[antlr-interest] philosophy about translation
Terence Parr
parrt at cs.usfca.edu
Fri Oct 6 11:27:41 PDT 2006
On Oct 6, 2006, at 2:04 AM, Paul Johnson wrote:
> I'm not knocking the single-tree approach; I'm sure it has its
> uses. However, my own opinion is that multiple in-situ tree
> transformations are extremely useful, if not indispensable. Some
> quick examples, off the top of my head, in addition to Andy's:
>
> 1 - constant reduction. You've got a subtree of, say, a dozen or
> more nodes which represent something like ((CONSTA << 16) & CONSTB)

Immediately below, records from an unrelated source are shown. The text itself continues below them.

(** * Session bootstrap and role-based routing of [App.jsx]

    A shallow embedding of the [App] component of the dashboard front end:
    the state it keeps ([user], [loading]), the browser's [localStorage] it
    reads at mount and clears at logout, the handlers [handleLogin] and
    [handleLogout], and the [<Routes>] table that maps the current [user]
    and the requested path to the element that is rendered.

    JavaScript values are modelled as far as the component looks at them:
    [localStorage.getItem] yields [null] or a string ([option string]); the
    [user] state is [null] or an object with the four fields the mount
    effect stores ([option User]). *)

From Stdlib Require Import Strings.Ascii.
From stdpp Require Import gmap strings list fin_maps.

Open Scope string_scope.

(** ** JavaScript truthiness and strict equality, on [null] or a string *)

Module JS.

(** [Boolean(v)] for a value that is [null] or a string: [null] and the
    empty string are falsy, every other string is truthy. *)
Definition truthy (v : option string) : bool :=
  match v with
  | Some s => negb (String.eqb s "")
  | None => false
  end.

(** [v === lit] for a value that is [null] or a string and a string
    literal. *)
Definition strict_eq (v : option string) (lit : string) : bool :=
  match v with
  | Some s => String.eqb s lit
  | None => false
  end.

(** [Boolean(v)] for a value that is [null] or an object: every object
    is truthy. *)
Definition truthy_obj {A : Type} (v : option A) : bool :=
  match v with
  | Some _ => true
  | None => false
  end.

(** The spec's wording of a truthy stored field: present and non-empty. *)
Definition present_nonempty (v : option string) : Prop :=
  ∃ s, v = Some s ∧ s ≠ "".

End JS.

(** ** The browser's [localStorage]: a string-keyed, string-valued store *)

Module LocalStorage.

Definition getItem (key : string) (store : gmap string string) : option string :=
  store !! key.

Definition clear (store : gmap string string) : gmap string string := ∅.

End LocalStorage.

(** ** Component state *)

(** The object literal [{ token, role, user_id, name }] of the mount effect.
    Each field holds what [getItem] returned, so each may be [null]. *)
Record User := mkUser {
  token : option string;
  role : option string;
  user_id : option string;
  name : option string
}.

(** [localStorage] together with the two [useState] cells of [App]. *)
Record AppState := mkApp {
  localStorage : gmap string string;
  user : option User;
  loading : bool
}.

(** First render of a fresh process: [useState(null)], [useState(true)]. *)
Definition mount (store : gmap string string) : AppState :=
  {| localStorage := store; user := None; loading := true |}.

Definition setUser (u : option User) (st : AppState) : AppState :=
  {| localStorage := localStorage st; user := u; loading := loading st |}.

Definition setLoading (b : bool) (st : AppState) : AppState :=
  {| localStorage := localStorage st; user := user st; loading := b |}.

(** The [useEffect(..., [])] callback of [App]. *)
Definition bootstrapEffect (st : AppState) : AppState :=
  let token := LocalStorage.getItem "token" (localStorage st) in
  let role := LocalStorage.getItem "role" (localStorage st) in
  let user_id := LocalStorage.getItem "user_id" (localStorage st) in
  let name := LocalStorage.getItem "user_name" (localStorage st) in
  let st1 :=
    if JS.truthy token && JS.truthy role
    then setUser (Some (mkUser token role user_id name)) st
    else st in
  setLoading false st1.

(** The session a fresh process holds once the mount effect has run: the
    spec's [bootstrap()]. *)
Definition bootstrap (store : gmap string string) : option User :=
  user (bootstrapEffect (mount store)).

Definition handleLogin (userData : option User) (st : AppState) : AppState :=
  setUser userData st.

Definition handleLogout (st : AppState) : AppState :=
  let st1 :=
    {| localStorage := LocalStorage.clear (localStorage st);
       user := user st; loading := loading st |} in
  setUser None st1.

(** The operations of the session store, as events on the component. *)
Inductive Op :=
| OpBootstrap
| OpLogin (userData : option User)
| OpLogout.

Definition step (op : Op) (st : AppState) : AppState :=
  match op with
  | OpBootstrap => bootstrapEffect st
  | OpLogin userData => handleLogin userData st
  | OpLogout => handleLogout st
  end.

(** A new process started on the storage the old one left behind. *)
Definition restart (st : AppState) : AppState :=
  bootstrapEffect (mount (localStorage st)).

(** ** The route table *)

Inductive View :=
| Login
| Signup
| StudentDashboard
| TeacherDashboard
| CounselorDashboard
| StudentQuestionnaire
| Chat.

(** What a [<Route element=...>] holds: a page, or [<Navigate to=... />]
    with its [replace] flag. *)
Inductive Element :=
| Render (v : View)
| Navigate (to : string) (replace : bool).

(** [user?.role === lit] *)
Definition roleIs (u : option User) (lit : string) : bool :=
  match u with
  | Some o => JS.strict_eq (role o) lit
  | None => false
  end.

(** The children of [<Routes>], in source order, for the current [user]. *)
Definition routes (u : option User) : list (string * Element) :=
  [ ("/login", if negb (JS.truthy_obj u) then Render Login else Navigate "/" false);
    ("/signup", if negb (JS.truthy_obj u) then Render Signup else Navigate "/" false);
    ("/", match u with
          | Some o =>
              if JS.strict_eq (role o) "student" then Render StudentDashboard
              else if JS.strict_eq (role o) "teacher" then Render TeacherDashboard
              else Render CounselorDashboard
          | None => Navigate "/login" false
          end);
    ("/student", if roleIs u "student" then Render StudentDashboard else Navigate "/" false);
    ("/questionnaire", if roleIs u "student" then Render StudentQuestionnaire else Navigate "/" false);
    ("/teacher", if roleIs u "teacher" then Render TeacherDashboard else Navigate "/" false);
    ("/counselor", if roleIs u "counselor" then Render CounselorDashboard else Navigate "/" false);
    ("/chat", if JS.truthy_obj u then Render Chat else Navigate "/login" false);
    ("*", Navigate "/" true) ].

(** The paths the table declares, without the catch-all. *)
Definition declaredPaths : list string :=
  ["/login"; "/signup"; "/"; "/student"; "/questionnaire"; "/teacher";
   "/counselor"; "/chat"].

(** The case folding of a regular expression with flag [i], on the bytes
    of a string: an ASCII lower-case letter goes to its upper-case letter,
    every other byte stays (a byte outside ASCII never folds to a letter). *)
Definition canonicalize (c : Ascii.ascii) : Ascii.ascii :=
  let n := Ascii.N_of_ascii c in
  if ((97 <=? n) && (n <=? 122))%N then Ascii.ascii_of_N (n - 32) else c.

> | (CONSTC >> 2)). There's no point whatever keeping this in the
> tree and redundantly parsing and re-evaluating it on every AST
> pass. Why not just evaluate it once in a constant reduction pass,
> snip off the branch, and replace it with a single CONST node?
Hi Paul,
Yes as long as the language (i.e., structure) is the same, in-line
transformation is good.
> 2 - if your language has compound assignments (ie. something like
> 'a += b') then it's pointless and confusing to keep this in the
> tree, and it complicates code generation. Why do not just replace
> the branch with another branch that unrolls the assignment? What if
> your language is even worse than this - 'x = a += b, a + c'? I
> expect you all know what language that is.
Again the language is the same. No problem.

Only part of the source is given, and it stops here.